Po krótkiej rozmowie z Moniką postanowiliśmy, że zrobimy niespodziankę sprzedającemu i w piątek pojedziemy na oględziny bez telefonów, rozmów i umawiania. Przywitał nas wielki baner informujący o gwarancji bezwypadkowości, stanu technicznego i przebiegu udzielanej na każdy pojazd. Po wejściu namierzyliśmy obiekt naszego zainteresowania. Hyundai Tucson z 2006 roku, bezwypadkowy, nienaganny stan techniczny, 158 tys przebiegu… tyle wiedzieliśmy z ogłoszenia. Mieliśmy jeszcze raport z VIN, z którego nic, poza częstymi zmianami właścicieli nie wynikało. Byliśmy dobrej myśli. Na żywo auto wyglądało na zadbane, nie szykowane pod sprzedaż, nie kombinowane. Zapowiadało się nieźle. I na tym koniec miłych akcentów…
Auto bardzo leniwie odpaliło, a padające sprzęgło i stuki tylnego zawieszenia jak się później okazało były najmniejszym problemem.

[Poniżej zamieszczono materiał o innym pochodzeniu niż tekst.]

(** C12. In every state the x86-64 frame allocator can reach by allocations and
    frees of held frames: no frame is held twice, none below the static boundary,
    and every held frame lies in the lower half of a word of the bitmap, so half
    of the machine's frames are never handed out.  An allocation panics when the
    counter says that no block is free; otherwise it answers the least frame
    whose flag is clear, or, when every flag is set, leaves the bitmap.  A free of a
    held frame returns and makes the frame allocatable again. *)
Theorem frames64_exclusive pm0 s pm held :
  frames pm0 s [] → rtc frame_step (pm0, []) (pm, held) →
  NoDup held ∧
  Forall (λ p, s ≤ p ∧ p mod 64 < 32) held ∧
  (if decide (total_blocks pm ≤ used_blocks pm)
   then physmem_allocblock64 pm = Panic "Physical Manager >> OUT OF MEMORY"
   else (∃ p, first_free pm p ∧ p ∉ held ∧
           returns (physmem_allocblock64 pm) (λ '(a, pm'), a = p * PMM_BLOCK_SIZE ∧ frames pm' s (p :: held))) ∨
        (all_taken pm ∧ (Z.of_nat (length (mem_bitmap pm)) < total_blocks pm → physmem_allocblock64 pm = Fault))) ∧
  (∀ p, p ∈ held → returns (physmem_freeblock64 (p * PMM_BLOCK_SIZE) pm) (λ pm',
     ∃ held', held ≡ₚ p :: held' ∧ frames pm' s held' ∧ taken (mem_bitmap pm') p = false)).
Proof.
  intros H0 Hrtc. destruct (frames_reachable _ _ s Hrtc H0) as [Hf _]. simpl in Hf.
  split_and!; [apply Hf|..].
  - rewrite Forall_forall. intros p Hp. destruct (fr_held _ _ _ Hf p Hp) as (? & _ & Hl & _).
    split; [done|]. unfold low in Hl. by apply Z.ltb_lt in Hl.
  - destruct (decide _) as [Hle|Hlt].
    + unfold physmem_allocblock64, acquire. rewrite (fr_lock _ _ _ Hf). cbn [outcome_bind]. destruct pm; simpl in *.
      destruct (Z.leb_spec total_blocks used_blocks); [done|lia].
    + destruct (search_cases pm) as [[p Hp]|Hall].
      * left. exists p. split_and!; [done| |].
        { intros Hin. destruct (fr_held _ _ _ Hf p Hin) as (_ & _ & _ & E). destruct Hp as (_ & _ & E' & _). congruence. }
        eapply returns_mono; [apply (alloc_free pm s held Hf p Hp); lia|]. by intros [a pm'] (? & ? & _).
      * right. split; [done|]. intros Hl. pose proof (getframe_overrun pm Hall Hl) as Hg.
        unfold physmem_allocblock64, acquire. rewrite (fr_lock _ _ _ Hf). destruct pm as [bm bs ms tb ub hp lk]. simpl in *.
        destruct (Z.leb_spec tb ub); [lia|].
        change (physmem_getframe (Pmm bm bs ms tb ub hp true)) with (physmem_getframe (Pmm bm bs ms tb ub hp lk)).
        by rewrite Hg.
  - intros p Hp. eapply returns_mono; [apply (free_held pm s held Hf p (p * PMM_BLOCK_SIZE) Hp); by apply Z.div_mul|].
    intros pm' (h & ? & ? & _ & ?). eauto.
Qed.

(** C32. [physmem_init] of x86-64 with the boot loader's memory map: the loop
    that takes frames until one lies above the static memory ends, and leaves an
    allocator that never hands out a frame of the kernel, its static data or the
    bitmap. *)
Theorem physmem_init64_correct fuel kernel_end mb memory st n f :
  bootable mb memory st n f → (Z.to_nat f < fuel)%nat →
  returns (physmem_init64 fuel kernel_end mb memory st) (λ '(pm, st'), ∃ s, frames pm s [] ∧
    free_area_start st + 8 * Z.of_nat n + 4 ≤ s * PMM_BLOCK_SIZE ∧
    length (mem_bitmap pm) = n ∧ total_blocks pm = 64 * Z.of_nat n ∧
    free_area_start st' = 0xffffffff).
Proof. apply physmem_init64_spec. Qed.

(** The code "sets all memory as used" with the byte 0x0F: before the memory
    map is read, half of the frames are already free, among them every frame
    whose number ends in 4, 5 or 6 modulo 8, whether the map calls it free or not. *)
Theorem setup_leaves_frames_free mb memory st n :
  blocks_of mb = 64 * Z.of_nat n → length memory = (8 * n)%nat → 8 * Z.of_nat n < 2 ^ 31 →
  room64 st (8 * Z.of_nat n + 8) →
  returns (physmem_setup mb memory st) (λ '(pm, _), ∀ p, 0 ≤ p < total_blocks pm →
    taken (mem_bitmap pm) p = (p mod 8 <? 4) || (p mod 32 =? 31)).
Proof.
  intros H1 H2 H3 H4. eapply returns_mono; [by apply (setup_spec mb memory st n)|].
  intros [pm st'] [-> _] p Hp. apply taken_initial. apply Hp.
Qed.

(** [vm_init] of x86-64: the kernel's address space maps every address from
    the second page up to the end of the kernel's static memory to itself,
    writable and not accessible to users, and nothing else; page 0 stays
    unmapped.  It takes at most one table for each 2 MB, and four more. *)
Theorem vm_init64_correct base kernel_end stalloced v :
  0 < base ∧ base mod 4096 = 0 ∧ base < 2 ^ 51 → raw v →
  4096 ≤ identity_bound kernel_end stalloced ≤ 2 ^ 29 →
  let bound := identity_bound kernel_end stalloced in
  returns (vm_init64 base kernel_end stalloced v) (λ v', ∃ k lv, tables_ok base v' k lv ∧
    kernel_pml4 v' = table_addr base (Z.of_nat k) ∧ cr3 v' = kernel_pml4 v' ∧ vm_lock v' = false ∧
    kmalloc_addr v' = bound ∧ Z.of_nat (size lv) ≤ 4 + bound / 2 ^ 21 ∧
    ∀ va, 0 ≤ va < 2 ^ 48 → translate base 4 v' k va =
      if (4096 <=? va) && (va <? bound) then Some (Z.lor (va / 4096 * 4096) 3) else None).
Proof.
  intros Hb Hraw Hbound bound. eapply returns_mono; [by apply (vm_init64_spec base Hb kernel_end stalloced v Hraw)|].
  intros v' (k & lv & [I1 I2 I3 I4 I5] & Ek & E3 & Ea). exists k, lv. fold bound in I3, I5, Hbound.
  pose proof (identity_bound_page kernel_end stalloced) as Hm. fold bound in Hm.
  pose proof (Z.div_mod bound 4096 ltac:(lia)) as Hd.
  split_and!; [done|done|congruence|done|done| |].
  - destruct (Z.ltb_spec 1 (bound / 4096)).
    + assert ((bound / 4096 - 1) * 4096 / 2 ^ 21 ≤ bound / 2 ^ 21) by (apply Z.div_le_mono; lia). lia.
    + assert (0 ≤ bound / 2 ^ 21) by (apply Z.div_pos; lia). lia.
  - intros va Hva. rewrite I3 by done. replace (bound / 4096 * 4096) with bound by lia.
    by destruct (_ && _).
Qed.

Ilość „gipsu” na kilku elementach auta powiedział nam, że nie jest to na pewno auto bezwypadkowe, „Masełko” na korku oleju i bagnecie, oraz całkiem pokaźna ilość opiłków metalu podpowiedziała, że silnik za chwilę przejdzie na zasłużoną emeryturę, a zużycie niektórych elementów wnętrza szeptało, że przebieg deklarowany w ogłoszeniu i widniejący na liczniku jednak odbiega od prawdziwego.. Jednym słowem szrot.
Niejednokrotnie odkładamy na samochód czy motocykl naszych marzeń przez długi czas. Decydując się na zakup warto tak jak Monika zasięgnąć opinii eksperta, by nie dać się oszukać, a późniejsza eksploatacja była przyjemnością.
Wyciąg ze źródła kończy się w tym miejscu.